Quand on rêve de
lagons cristallins
, de nuances turquoise et de sable blanc, on
pense directement à la Polynésie, aux
Caraïbes
ou aux Maldives. Pourtant, nul besoin de traverser la
planète pour s’immerger dans un décor d’une telle féerie. Au beau
milieu de la Méditerranée se dresse Lampedusa, un rocher calcaire
baigné de soleil qui abrite l’un des paysages marins les plus
spectaculaires de la planète. Sa plage phare, sacrée plus belle
plage du monde par les voyageurs, rivalise sans peine avec les plus
beaux atolls tropicaux. Entre identité méditerranéenne et
influences nord-africaines, cette petite terre isolée réserve une
expérience dépaysante, où la préservation de la nature sauvage
prime sur le tourisme de masse.

Une plage paradisiaque

Située à environ cent treize kilomètres
des côtes tunisiennes et à plus de deux cents kilomètres au sud de
la Sicile,
Lampedusa
est la plus grande des îles Pélages. Accessible
depuis la France via une escale à Palerme ou Catane, elle dévoile
un relief aride et minéral façonné par les éléments, où le climat
aride rappelle immédiatement l’Afrique du Nord. L’île se
caractérise par des falaises escarpées au nord et une succession de
calanques sauvages au sud, bordées par des eaux d’une transparence
absolue.
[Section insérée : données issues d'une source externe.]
(* ===== verification/Quiet.v ===== *)
(** * Calls on a connection that has no more faults

    [quiet m]: if no fault is pending when [m] starts, none is when it ends.
    It composes over the monad, and a statement of a quiet run does what its
    [Q] says. *)

From S2P Require Import Prelude GoBase Domain Codes Encoding Store Queries Reads Secrets Ledger Repo.
From stdpp Require Import base gmap list strings.
From Stdlib Require Import ZArith Lia.

Local Open Scope string_scope.
Local Open Scope Z_scope.

Definition quiet {A} (m : M A) : Prop := forall w, w_faults w = [] -> w_faults (m w).1 = [].

Lemma quiet_ret {A} (a : A) : quiet (ret a).
Proof. by intros w. Qed.
Lemma quiet_throw {A} e : quiet (throw e : M A).
Proof. by intros w. Qed.
Lemma quiet_bind {A B} (m : M A) (k : A -> M B) : quiet m -> (forall a, quiet (k a)) -> quiet (bind m k).
Proof.
  intros Hm Hk w Hw. unfold bind. specialize (Hm w Hw). destruct (m w) as [w1 [e|a]]; [done|]. by apply Hk.
Qed.
Lemma quiet_attempt {A} (m : M A) : quiet m -> quiet (attempt m).
Proof. intros Hm w Hw. unfold attempt. specialize (Hm w Hw). by destruct (m w). Qed.
Lemma quiet_or_norows {A} e (m : M A) : quiet m -> quiet (or_norows e m).
Proof. intros Hm w Hw. unfold or_norows. specialize (Hm w Hw). by destruct (m w) as [? []]. Qed.
Lemma quiet_unique_as {A} e (m : M A) : quiet m -> quiet (Repository.unique_as e m).
Proof. intros Hm w Hw. unfold Repository.unique_as. specialize (Hm w Hw). by destruct (m w) as [? []]. Qed.
Lemma quiet_run {A} (q : Q A) : quiet (run q).
Proof.
  intros w Hw. unfold run, pop_fault. rewrite Hw. simpl. destruct (q _ _) as [|[]]; done.
Qed.
Lemma quiet_timeNow : quiet timeNow.
Proof. by intros w. Qed.
Lemma quiet_startNow : quiet startNow.
Proof. by intros w. Qed.
Lemma quiet_randRead : quiet randRead.
Proof. intros w Hw. unfold randRead. by destruct (w_rand w). Qed.
Lemma quiet_auto {A} (q : Q A) : quiet (auto q).
Proof. apply quiet_bind; [apply quiet_startNow|intros _; apply quiet_run]. Qed.
Lemma quiet_NewUUIDv7 : quiet NewUUIDv7.
Proof.
  apply quiet_bind; [apply quiet_timeNow|intros t]. apply quiet_bind; [apply quiet_randRead|intros r; apply quiet_ret].
Qed.
Lemma quiet_found {A} (m : M A) : quiet m -> quiet (Repository.found m).
Proof. intros Hm. apply quiet_bind; [by apply quiet_attempt|intros r; apply quiet_ret]. Qed.
Lemma quiet_found_err {A} (m : M A) : quiet m -> quiet (Repository.found_err m).
Proof.
  intros Hm. apply quiet_bind; [by apply quiet_attempt|].
  intros [e|a]; [destruct (errors_is e _); [apply quiet_ret|apply quiet_throw]|apply quiet_ret].
Qed.
Lemma quiet_forM {A} (l : list A) f : (forall x, quiet (f x)) -> quiet (forM l f).
Proof. intros Hf. induction l as [|x l IH]; [apply quiet_ret|]. apply quiet_bind; [done|by intros _]. Qed.

#[export] Hint Resolve quiet_ret quiet_throw quiet_attempt quiet_or_norows quiet_unique_as quiet_run quiet_timeNow
  quiet_startNow quiet_randRead quiet_auto quiet_NewUUIDv7 quiet_found quiet_found_err quiet_forM : coin.

(** Proves [quiet m] by the structure of [m]. *)
Ltac quiets :=
  repeat first
    [ progress intros
    | progress cbv beta zeta
    | solve [eauto 3 with coin nocore]
    | apply quiet_bind | apply quiet_attempt | apply quiet_or_norows | apply quiet_unique_as
    | apply quiet_found | apply quiet_found_err | apply quiet_forM
    | match goal with |- quiet (match ?x with _ => _ end) => destruct x end
    | match goal with |- quiet (match ?x with _ => _ end _) => destruct x end ].

Lemma auto_nofault {A} (q : Q A) w (d := w_db w) a :
  w_faults w = [] -> (forall t, q t d = Ok (d, a)) ->
  exists w', auto q w = (w', Ok a) /\ w_db w' = d /\ w_faults w' = [].
Proof.
  intros Hf Hq. unfold auto, bind, startNow, timeNow, run, pop_fault. simpl. rewrite Hf. simpl.
  fold d. rewrite Hq. eexists. split; [reflexivity|]. done.
Qed.

Lemma quiet_GetActiveSecret `{SecretCipher} m : quiet (GetActiveSecret m).
Proof. unfold GetActiveSecret. quiets. Qed.

(** ** Readings of the clock *)

(** The [n]-th reading of the clock from here. *)
Definition clockAt (n : nat) (w : World) : Time := w_clock w + sum_by id (firstn n (w_ticks w)).

(** [w'] is [w] after [n] readings of the clock, on a working connection. *)
Definition later (n : nat) (w w' : World) : Prop :=
  w_db w' = w_db w /\ w_faults w' = [] /\ w_clock w' = clockAt n w /\ w_ticks w' = skipn n (w_ticks w).

Lemma clockAt_1 w : clockAt 1 w = w_clock w + hd 0 (w_ticks w).
Proof. unfold clockAt. destruct (w_ticks w); simpl; unfold id; lia. Qed.

Lemma later_trans n m w w1 w2 : later n w w1 -> later m w1 w2 -> later (n + m) w w2.
Proof.
  intros (H1 & _ & H3 & H4) (H5 & H6 & H7 & H8). unfold later. rewrite H5, H7, H8, H4, drop_drop. split; [done|]. split; [done|].
  split; [|done]. unfold clockAt. rewrite H3, H4. unfold clockAt.
  assert (forall l : list Z, sum_by id (firstn (n + m) l) = sum_by id (firstn n l) + sum_by id (firstn m (skipn n l))) as Hs.
  { clear. induction n as [|n IH]; intros l; [done|]. destruct l as [|x l]; simpl; [by destruct m|]. rewrite IH. lia. }
  rewrite Hs. lia.
Qed.

Lemma clockAt_later n m w w1 : later n w w1 -> clockAt m w1 = clockAt (n + m) w.
Proof.
  intros Hl. assert (later m w1 (with_clock (clockAt m w1) (skipn m (w_ticks w1)) w1)) as Hm.
  { destruct Hl as (_ & Hf & _). by split. }
  by destruct (later_trans _ _ _ _ _ Hl Hm) as (_ & _ & <- & _).
Qed.

Lemma timeNow_later w : w_faults w = [] -> exists w1, timeNow w = (w1, Ok (clockAt 1 w)) /\ later 1 w w1.
Proof.
  intros Hf. eexists. split; [unfold timeNow; cbv zeta; by rewrite <- clockAt_1|].
  split; [done|]. split; [done|]. split; [by rewrite clockAt_1|]. simpl. by destruct (w_ticks w).
Qed.

Lemma auto_later {A} (q : Q A) w :
  w_faults w = [] ->
  (forall a, (forall t, q t (w_db w) = Ok (w_db w, a)) -> exists w1, auto q w = (w1, Ok a) /\ later 1 w w1) /\
  (forall e, (forall t, q t (w_db w) = Err e) -> exists w1, auto q w = (w1, Err e) /\ later 1 w w1).
Proof.
  intros Hf. split; intros x Hq; unfold auto, bind, startNow, timeNow, run, pop_fault; simpl; rewrite Hf; simpl; rewrite Hq;
    (eexists; split; [reflexivity|]; split; [done|]; split; [done|]; split; [by rewrite clockAt_1|]; simpl; by destruct (w_ticks w)).
Qed.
La vie s’articule autour de son port pittoresque, bordé de
terrasses animées où l’on déguste un couscous au poisson à
l’influence tunisienne, avant de flâner dans les ruelles
commerçantes de la Via Roma ou d’admirer le coucher de soleil au
phare du Cap Grec.

Le joyau absolu de l’île se trouve sur sa
côte sud-ouest : la célèbre Spiaggia dei Conigli,
ou plage des Lapins. Couronnée plus belle plage du monde lors des
Travellers’ Choice de TripAdvisor en 2013, puis régulièrement
classée parmi les plus somptueuses d’Europe, cette anse préservée
offre une vision paradisiaque. Dominée par un îlot désert et
totalement exempte de constructions humaines, la baie présente un
sable blond extrêmement fin enserré par des eaux d’une clarté
surnaturelle. Séduit par ce paysage magique, l’iconique chanteur
italien Domenico Modugno, qui possédait une villa surplombant la
baie, l’avait poétiquement rebaptisée la piscine de Dieu, un surnom
qui continue de faire vibrer l’imaginaire des voyageurs.

Des règles
d’accès strictes

La limpidité féerique de l’eau n’a rien du
hasard et s’explique par des facteurs écologiques bien précis.
Comme le souligne Maria Bianchi, biologiste marine à l’Institut de
Recherche pour la Protection de l’Environnement, la faible
profondeur du plateau continental sur cent cinquante mètres,
associée à une concentration exceptionnelle d’herbiers de Posidonia
oceanica, agit comme un filtre naturel ultra-performant. Cette
plante endémique oxygène le milieu et emprisonne les sédiments,
offrant une visibilité sous-marine qui dépasse parfois quarante
mètres de profondeur. Protégée par une réserve naturelle terrestre
et une aire marine rigoureusement contrôlée, la baie constitue
également un sanctuaire essentiel pour la ponte de la tortue
caouanne, une espèce menacée qui vient y enfouir ses œufs chaque
été.

Pour préserver ce miracle de la nature,
l’accès à la plage des Lapins est aujourd’hui soumis à des règles
strictes mais nécessaires. Afin d’éviter le surpiétinement, un
quota maximal de cinq cent cinquante personnes par créneau est
instauré en haute saison, réparti sur deux sessions quotidiennes
avec réservation préalable obligatoire en ligne pour des frais
modiques d’environ un euro trente. L’accès s’effectue exclusivement
à pied, en empruntant un sentier d’une quinzaine de minutes qui
serpente à travers le maquis et offre des panoramas saisissants sur
le lagon. Sur le sable, aucun commerce n’est autorisé, imposant aux
visiteurs d’apporter leur propre eau et de repartir avec
l’intégralité de leurs déchets. Pour apprécier pleinement la magie
des lieux en toute quiétude, il est conseillé d’y séjourner en mai,
juin, septembre ou octobre, ou encore de louer une barque
traditionnelle au port pour explorer les grottes maritimes et les
criques secrètes qui jalonnent l’île.